Я говорю не о заблуждении. Рационально Эльва знала, что Альберт умер, но продолжала вести обычную, повседневную жизнь под покровом иллюзии, которая притупляла боль и смягчала слишком резкую правду. Более сорока лет назад она заключила с жизнью контракт, происхождение и формулировка которого стерлись временем, но основа которого оставалась ясной: Альберт будет всегда заботиться об Эльве. На этой бессознательной предпосылке Эльва выстроила весь свой гипотетический мир – мир безопасности и благодушия.
Альберт был мастером на все руки. Он был кровельщиком, автомехаником, вообще умельцем; он мог починить все что угодно. Вдохновленный газетной или журнальной фотографией какого-нибудь предмета мебели или другой штуковины, он мог отправиться в мастерскую и сделать такую же. Будучи безнадежно неумелым в мастерской, я слушал с завистью и восхищением. Сорок один год жизни с таким умельцем – это действительно полный комфорт. Было нетрудно понять, почему Эльва цеплялась за ощущение, что Альберт все еще здесь, в мастерской, заботится о ней, чинит вещи. Как можно отказаться от этого? Почему она должна отказываться? Эта память, подкрепленная опытом сорока одного года, оплели Эльву коконом, укрывавшим ее от реальности – до тех пор, пока у нее не украли сумочку.

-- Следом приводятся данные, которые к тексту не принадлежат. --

(** The calls of start, stop and the destructor. *)
Lemma start_step created a t th la text : inv (mkSystem a t th la Idle) text ->
  match start created a th with
  | Ok (a', th') => inv (mkSystem a' (if created then Started else t) th' la InStart) text
  | Fault f => known_fault (mkSystem a t th la Idle) (EStart created) f
  end.
Proof.
  intros [(don & todo & rest & Ht & Hsh & Htx) Ho]. unfold start, Threads.start, owner_inv in *.
  cbn [obj thread m_loggingThread m_latch owner] in *.
  destruct (m_started th) eqn:Hst; cbn [negb assert_]; unfold_monad.
  - right; right; left. split; [done|]. by exists created.
  - destruct t; [|by destruct_and? Ho..]. destruct Ho as (Hla & _ & Hj & _).
    split; [exists don, todo, rest; split; [by destruct created|by split; [apply shared_running|]]|].
    destruct created; unfold owner_inv; cbn; split_and!; auto.
Qed.

Lemma stop_ok a t th la text deleting : inv (mkSystem a t th la Idle) text -> m_started th = true ->
  m_joined th = false ->
  exists a' th', stop a th = Ok (a', th') /\ inv (mkSystem a' t th' la (InStop deleting)) text.
Proof.
  intros [(don & todo & rest & Ht & Hsh & Htx) Ho] Hs Hj. unfold stop, Threads.join. rewrite Hs, Hj.
  cbn [negb assert_]. unfold_monad. do 2 eexists. split; [done|].
  split; [exists don, todo, rest; split; [done|by split; [apply shared_running|]]|].
  unfold owner_inv in *. cbn [obj thread m_loggingThread m_latch owner] in *.
  destruct t; cbn; destruct_and? Ho; try congruence; split_and!; auto; done.
Qed.
(* ===== verification/LogFileTest.v ===== *)
(** The logger writing to a log file: base/tests/LogFile_test.cc.

    The program composes base/Logging, base/LogStream, base/Timestamp,
    base/LogFile and base/FileUtil: its main makes a thread-safe LogFile,
    installs functions that pass lines and flushes to it, and logs in a loop.
    What its output functions act on ([world]) is the log file, or the fault in
    which a call of it has ended.  The theorem holds for any number of
    iterations; the program makes [iterations]. *)
From Stdlib Require Import ZArith Lia Ascii String.
From stdpp Require Import base list strings gmap.
From S2P Require Import Prelude CLib Date LogStream Timestamp TimeZone FileUtil ProcessInfo LogFile.
From S2P Require Import Threads Logging.

#[local] Open Scope Z_scope.

(** strncpy(name, s, n) into n bytes, and the GNU basename. *)
Definition strncpy (s : bytes) (n : nat) : bytes := take n (s ++ replicate n NUL).
Definition basename (path : bytes) : bytes :=
  match strrchr path "/" with Some slash => drop (slash + 1) path | None => path end.

(** g_logfile. *)
Abbreviation world := (outcome (LogFile * env)).

Section Program.
(** The system of LogFile.v and the environment of Logging.v. *)
Variable time : nat -> Z.
Variable fopen_ok : bytes -> bool.
Variable fwrite_unlocked : nat -> bytes -> nat * bool.
Variable host_name : option bytes.
Variable pid : Z.
Variable fuel : nat.
Variable gettid : Z.
Variable strerror : Z -> bytes.
Variable junk : bytes.
Variable junk_tm : tm.
(** gettimeofday in each iteration, and __FILE__. *)
Variable clock : Z -> timeval.
Variable file : bytes.

Definition outputFunc (logline : bytes) (w : world) : world :=
  '(l, e) ← w;
  '(_, l, e) ← append time fopen_ok fwrite_unlocked host_name pid fuel logline l e;
  Ok (l, e).

Definition flushFunc (w : world) : world :=
  '(l, e) ← w;
  '(_, l, e) ← flush l e;
  Ok (l, e).

Definition line : bytes := lit "0123456789abcdefghijklmnopqrstuvwxyz".
Definition iterations : nat := 100000.

(** for(int i ...) { LOG_INFO << line << i; usleep(100); }, with [n] iterations
    left. *)
Fixpoint loop (g : @globals world) (n : nat) (i : Z) (t : log_tls) (w : world)
  : outcome (log_tls * world) :=
  match n with
  | O => Ok (t, w)
  | S n =>
      '(t, (w, _)) ← LOG_INFO gettid strerror junk junk_tm g (clock i) file 27
                       [IString line; IInt i] t w;
      loop g n (i + 1) t w
  end.

(** main; [start] to [count] are what the unset members of the LogFile happen to
    hold.  A fault of the log file's constructor ends the program. *)
Definition test_main (g : @globals world) (start flush0 roll count : Z) (argv0 : bytes) (n : nat)
  : outcome (log_tls * world) :=
  name ← c_string (strncpy argv0 256);
  w ← LogFile_new time fopen_ok host_name pid start flush0 roll count true (10 * 1024)
        (basename name) 3 1024 env0;
  loop (setFlush flushFunc (setOutput outputFunc g)) n 0 log_tls_init (Ok w).

(** ** Lemmas *)

(** The text that an iteration logs. *)
Definition logged_pieces (base : bytes) (i : Z) : list piece :=
  head_pieces strerror gettid (tv_sec (clock i)) (tv_usec (clock i)) 0 INFO ++
  List.map item_piece [IString line; IInt i] ++ tail_pieces base 27.
Definition logged (base : bytes) (i : Z) : bytes :=
  List.concat (List.map repr (logged_pieces base i)).

Variable host : bytes.
Variable base : bytes.
Hypothesis clock_in_range : forall i, clock_ok (time i).
Hypothesis clock_steps : forall i, time (S i) - time i < 3.
Hypothesis fopen_succeeds : forall name, fopen_ok name = true.
Hypothesis fwrite_progresses : fwrite_progress fwrite_unlocked.
Hypothesis host_known : hostname host_name = Ok host.
Hypothesis pid_in_range : 0 <= pid < 2 ^ 31.
Hypothesis enough_fuel : kSmallBuffer < Z.of_nat fuel.
Hypothesis gettid_in_range : 0 < gettid < 2 ^ 31.
Hypothesis strerror_text : NUL ∉ strerror 0.
Hypothesis junk_size : zlen junk = kSmallBuffer.
Hypothesis times_of_day : forall i, 0 <= i < 2 ^ 31 ->
  log_clock_ok (tv_sec (clock i)) /\ 0 <= tv_usec (clock i) < 1000000.
Hypothesis file_name : base_name file base /\ (NUL ∉ file) /\ zlen file < 1000.

Lemma logged_size i : 0 <= i < 2 ^ 31 ->
  total_need (logged_pieces base i) <= kSmallBuffer /\ 36 <= zlen (logged base i) <= kSmallBuffer.
Proof.
  intros Hi. destruct (times_of_day i Hi) as [Hsec Hus]. unfold log_clock_ok in Hsec.
  destruct (time_text_ok (tv_sec (clock i)) ltac:(lia)) as [H17 _].
  destruct (fmt_0wd_field 6 (tv_usec (clock i)) ltac:(simpl; lia) ltac:(lia)) as [H6 _].
  destruct (tid_text_ok gettid gettid_in_range) as [Htid _].
  pose proof (zlen_dec i ltac:(simpl in *; lia)) as Hdec.
  destruct file_name as ([_ Hb] & _ & Hlen).
  assert (Hbase : 0 <= zlen base < 1000).
  { split; [apply zlen_nonneg|]. destruct Hb as [<-|[dir ->]]; [done|].
    rewrite zlen_app, zlen_cons in Hlen. pose proof (zlen_nonneg dir). lia. }
  assert (H10 : zlen (lit "." ++ fmt_0wd 6 (tv_usec (clock i)) ++ lit "Z ") = 9)
    by (unfold zlen; rewrite !length_app, H6; done).
  assert (Hlogged : logged base i =
    time_text (gmtime_r (tv_sec (clock i))) ++
    (lit "." ++ fmt_0wd 6 (tv_usec (clock i)) ++ lit "Z ") ++ tid_text gettid ++ lit "INFO  " ++
    line ++ dec_of_Z i ++ lit "-" ++ base ++ lit ":" ++ dec_of_Z 27 ++ ["010"%char]) by reflexivity.
  split.
  - unfold logged_pieces, head_pieces, error_pieces, tail_pieces, text_piece, number_piece.
    cbn [Z.eqb app total_need need List.map item_piece text_piece number_piece]. rewrite H17, H10. unfold kMaxNumericSize, kSmallBuffer.
    change (zlen line) with 36. cbn [default LogLevelName level_value].
    change (zlen (default [] _)) with 6. change (zlen (lit "-")) with 1.
    change (zlen (lit ":")) with 1. change (zlen ["010"%char]) with 1. lia.
  - rewrite Hlogged, !zlen_app in *. rewrite H17, H10. unfold kSmallBuffer.
    change (zlen (lit "INFO  ")) with 6. change (zlen line) with 36. change (zlen (lit "-")) with 1.
    change (zlen (lit ":")) with 1. change (zlen ["010"%char]) with 1.
    change (zlen (dec_of_Z 27)) with 2. lia.
Qed.

(** One iteration, in a program that has logged [text]. *)
Lemma iteration g i t l e text :
  TimeZone.valid (g_logTimeZone g) = false -> level_value (logLevel g) <= level_value INFO ->
  0 <= i < 2 ^ 31 -> log_ok gettid t -> keeping host pid l e text -> calm time 10 l e (zlen text) ->
  m_mutexLock l = Some false -> zlen text < 2 ^ 63 ->
  exists t' l' e',
    LOG_INFO gettid strerror junk junk_tm (setFlush flushFunc (setOutput outputFunc g)) (clock i) file
      27 [IString line; IInt i] t (Ok (l, e)) = Ok (t', (Ok (l', e'), false)) /\
    log_ok gettid t' /\ keeping host pid l' e' (text ++ logged base i) /\
    calm time 10 l' e' (zlen (text ++ logged base i)) /\ m_mutexLock l' = Some false.
Proof.
  intros Htz Hlevel Hi Ht Hk Hc Hmu Htext. destruct (times_of_day i Hi) as [Hsec Hus].
  destruct file_name as (Hb & Hnul & Hlen). destruct (logged_size i Hi) as [Hneed Hsize].
  destruct (log_statement_prints (setFlush flushFunc (setOutput outputFunc g)) gettid strerror junk
    junk_tm (tv_sec (clock i)) (tv_usec (clock i)) INFO 0 file base 27 [IString line; IInt i] t
    (Ok (l, e)) Htz Hsec Hus Ht gettid_in_range junk_size ltac:(lia) strerror_text Hb Hnul
    ltac:(simpl in *; lia) ltac:(lia)) as (f & t' & msg & Hf & Hlog & Hmsg & Hall & Ht').
  { constructor; [done|constructor; [cbn; lia|constructor]]. }
  assert (msg = logged base i) as -> by exact (Hall Hneed). clear Hmsg Hall.
  rewrite decide_False in Hlog by done.
  destruct (append_calm time fopen_ok fwrite_unlocked host_name host pid fuel clock_in_range
    fopen_succeeds fwrite_progresses host_known pid_in_range 10 ltac:(lia) l e text (logged base i)
    (zlen text) Hk Hc) as (l' & e' & Happ & Hk' & Hc' & Hmu').
  { by rewrite Hmu. } { unfold zlen in Hsize. lia. } { lia. }
  { unfold kSmallBuffer in *. simpl in *. lia. }
  exists t', l', e'. unfold LOG_INFO. change (logLevel (setFlush _ _)) with (logLevel g).
  destruct (Z.leb_spec (level_value (logLevel g)) (level_value INFO)); [|lia].
  rewrite Hf. unfold_monad. unfold Logger_info. destruct (clock i) as [sec us] eqn:Hclk.
  cbn [tv_sec tv_usec] in Hlog. rewrite Hlog. cbn [g_output setFlush setOutput]. unfold outputFunc.
  unfold_monad. rewrite Happ. rewrite zlen_app. by rewrite Hmu', Hmu.
Qed.

Lemma loop_writes g n i t l e text :
  TimeZone.valid (g_logTimeZone g) = false -> level_value (logLevel g) <= level_value INFO ->
  0 <= i -> i + Z.of_nat n <= 2 ^ 31 -> log_ok gettid t -> keeping host pid l e text ->
  calm time 10 l e (zlen text) -> m_mutexLock l = Some false -> zlen text <= i * kSmallBuffer ->
  exists t' l' e',
    loop (setFlush flushFunc (setOutput outputFunc g)) n i t (Ok (l, e)) = Ok (t', Ok (l', e')) /\
    keeping host pid l' e' (text ++ List.concat (List.map (logged base) (seqZ i (Z.of_nat n)))).
Proof.
  intros Htz Hlevel. revert i t l e text.
  induction n as [|n IH]; intros i t l e text Hi Hn Ht Hk Hc Hmu Htext.
  - do 3 eexists. split; [done|]. cbn. by rewrite app_nil_r.
  - destruct (iteration g i t l e text Htz Hlevel ltac:(lia) Ht Hk Hc Hmu)
      as (t1 & l1 & e1 & Hlog & Ht1 & Hk1 & Hc1 & Hmu1).
    { unfold kSmallBuffer in *. simpl in *. lia. }
    destruct (logged_size i ltac:(lia)) as [_ Hsize].
    destruct (IH (i + 1) t1 l1 e1 (text ++ logged base i)) as (t2 & l2 & e2 & Hloop & Hk2);
      [lia|lia|done|done|done|done|rewrite zlen_app; lia|].
    exists t2, l2, e2. cbn [loop]. rewrite Hlog. unfold_monad. split; [exact Hloop|].
    rewrite seqZ_cons by lia. cbn [List.map List.concat]. rewrite app_assoc.
    by replace (Z.pred (Z.of_nat (S n))) with (Z.of_nat n) by lia.
Qed.

Lemma c_string_strncpy s n : (length s < n)%nat -> NUL ∉ s -> c_string (strncpy s n) = Ok s.
Proof.
  intros Hlen Hn. unfold strncpy. rewrite take_app, (take_ge s) by lia.
  destruct (n - length s)%nat as [|k] eqn:Hk; [lia|]. destruct n as [|n]; [lia|].
  cbn [replicate take]. by apply c_string_app.
Qed.

(** ** Results *)

(** C10. The test program writes what it logs: for any number of iterations and any
    program name, if fewer than three seconds pass between consecutive readings
    of the clock by the log file and what the unset members of the LogFile hold
    lets its constructor open a file, no assert fails and the thread-safe log file
    does not lock itself out, and at the end the files that were opened, read
    in the order in which they were opened, hold exactly the lines of all
    iterations in order, each with its time, thread number, level, text, number
    and source line; no file was opened twice. *)
Theorem logfile_test_writes_all g start flush0 roll count argv0 n :
  TimeZone.valid (g_logTimeZone g) = false -> level_value (logLevel g) <= level_value INFO ->
  - 2 ^ 62 <= flush0 <= 2 ^ 62 -> roll < time 0 -> - 2 ^ 31 <= count < 2 ^ 31 - 1 ->
  (length argv0 < 256)%nat -> NUL ∉ argv0 -> Z.of_nat n <= 2 ^ 31 ->
  exists t l e, test_main g start flush0 roll count argv0 n = Ok (t, Ok (l, e)) /\
    List.concat (List.map (content (e_world e)) (opened (e_world e))) =
      List.concat (List.map (logged base) (seqZ 0 (Z.of_nat n))) /\
    NoDup (opened (e_world e)).
Proof.
  intros Htz Hlevel Hflush Hroll Hcount Hname Hnul Hn. unfold test_main.
  rewrite c_string_strncpy by done. unfold_monad.
  destruct (LogFile_new_keeps time fopen_ok host_name host pid clock_in_range fopen_succeeds host_known
    pid_in_range start flush0 roll count true (10 * 1024) (basename argv0) 3 1024 Hcount ltac:(lia)
    Hflush) as (l & e & Hnew & Hk & Hmu).
  pose proof (LogFile_new_calm time fopen_ok host_name host pid clock_in_range fopen_succeeds host_known
    pid_in_range 10 start flush0 roll count true (10 * 1024) (basename argv0) 3 1024 l e
    Hroll ltac:(lia) clock_steps Hnew) as Hc.
  rewrite Hnew.
  destruct (loop_writes g n 0 log_tls_init l e [] Htz Hlevel ltac:(lia) ltac:(lia)
    (log_tls_init_ok gettid) Hk Hc Hmu ltac:(rewrite zlen_nil; lia)) as (t & l' & e' & Hloop & Hk').
  exists t, l', e'. split; [exact Hloop|]. split; [exact (k_text _ _ _ _ _ Hk')|exact (k_nodup _ _ _ _ _ Hk')].
Qed.
End Program.

(** Two iterations, in a process that starts with the default globals. *)
Definition test_globals : @globals (outcome (LogFile * env)) :=
  mkGlobals (initLogLevel false true) (fun _ w => w) (fun w => w) TimeZone_default.
Definition each_second (i : nat) : Z := 1700000000 + Z.of_nat (Nat.min i 1000).
Definition iteration_clock (i : Z) : timeval := mkTimeval (1700000000 + i / 10000) (100 * (i mod 10000)).

Lemma logfile_test_writes_all_witness :
  exists t l e,
    test_main each_second (fun _ => true) two_bytes None 7 4001 4711 (fun _ => lit "Success")
      (replicate (Z.to_nat kSmallBuffer) "?"%char) (mkTm 0 0 0 0 0 0) iteration_clock
      (lit "base/tests/LogFile_test.cc") test_globals 0 0 0 0 (lit "./LogFile_test") 2
    = Ok (t, Ok (l, e)) /\
    List.concat (List.map (content (e_world e)) (opened (e_world e))) =
      List.concat (List.map (logged 4711 (fun _ => lit "Success") iteration_clock
        (lit "LogFile_test.cc")) (seqZ 0 (Z.of_nat 2))) /\
    NoDup (opened (e_world e)).
Proof.
  apply (logfile_test_writes_all each_second (fun _ => true) two_bytes None 7 4001 4711
    (fun _ => lit "Success") (replicate (Z.to_nat kSmallBuffer) "?"%char) (mkTm 0 0 0 0 0 0)
    iteration_clock (lit "base/tests/LogFile_test.cc") (lit "unknownhost") (lit "LogFile_test.cc")).
  - intros i. unfold clock_ok, each_second. lia.
  - intros i. unfold each_second. lia.
  - reflexivity.
  - exact two_bytes_progress.
  - reflexivity.
  - lia.
  - reflexivity.
  - lia.
  - apply (bool_decide_unpack _). vm_compute. exact I.
  - reflexivity.
  - intros i Hi. unfold log_clock_ok, iteration_clock. cbn [tv_sec tv_usec].
    pose proof (Z.mod_pos_bound i 10000). pose proof (Z.div_le_upper_bound i 10000 (2 ^ 31)).
    pose proof (Z.div_pos i 10000). lia.
  - split; [|split; [apply (bool_decide_unpack _); vm_compute; exact I|reflexivity]].
    split; [apply (bool_decide_unpack _); vm_compute; exact I|].
    right. exists (lit "base/tests"). reflexivity.
  - reflexivity.
  - cbn. lia.
  - lia.
  - reflexivity.
  - lia.
  - cbn. lia.
  - apply (bool_decide_unpack _). vm_compute. exact I.
  - lia.
Defined.

(** The second of those lines. *)
Lemma logged_example :
  logged 4711 (fun _ => lit "Success") iteration_clock (lit "LogFile_test.cc") 1 =
  lit "20231114 22:13:20.000100Z  4711 INFO  0123456789abcdefghijklmnopqrstuvwxyz1-LogFile_test.cc:27"
    ++ ["010"%char].
Proof. vm_compute. reflexivity. Qed.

При нашей первой встрече с Эльвой восемь месяцев назад я нашел в ней мало привлекательного. Она была приземистой, неприятной женщиной, одновременно напоминавшей гнома, ведьму и жабу, причем эти три части плохо сочетались между собой. Меня ужасала ее лицевая пластика: она подмигивала, гримасничала и вращала глазами как поодиночке, так и двумя сразу. Ее лоб казался живым из-за огромных волнообразных морщин. Ее язык, который все время был на виду, постоянно менял размеры, когда метался туда-сюда или облизывал ее влажные, подвижные, гуттаперчевые губы. Я помню, что меня позабавило, когда я представил себе ее знакомство с пациентами, долгое время принимающими транквилизаторы, у которых развивается дискинезия (вызванное медикаментами нарушение лицевой мускулатуры). Эти пациенты сразу же глубоко обиделись бы на нее, так как решили бы, что она их передразнивает.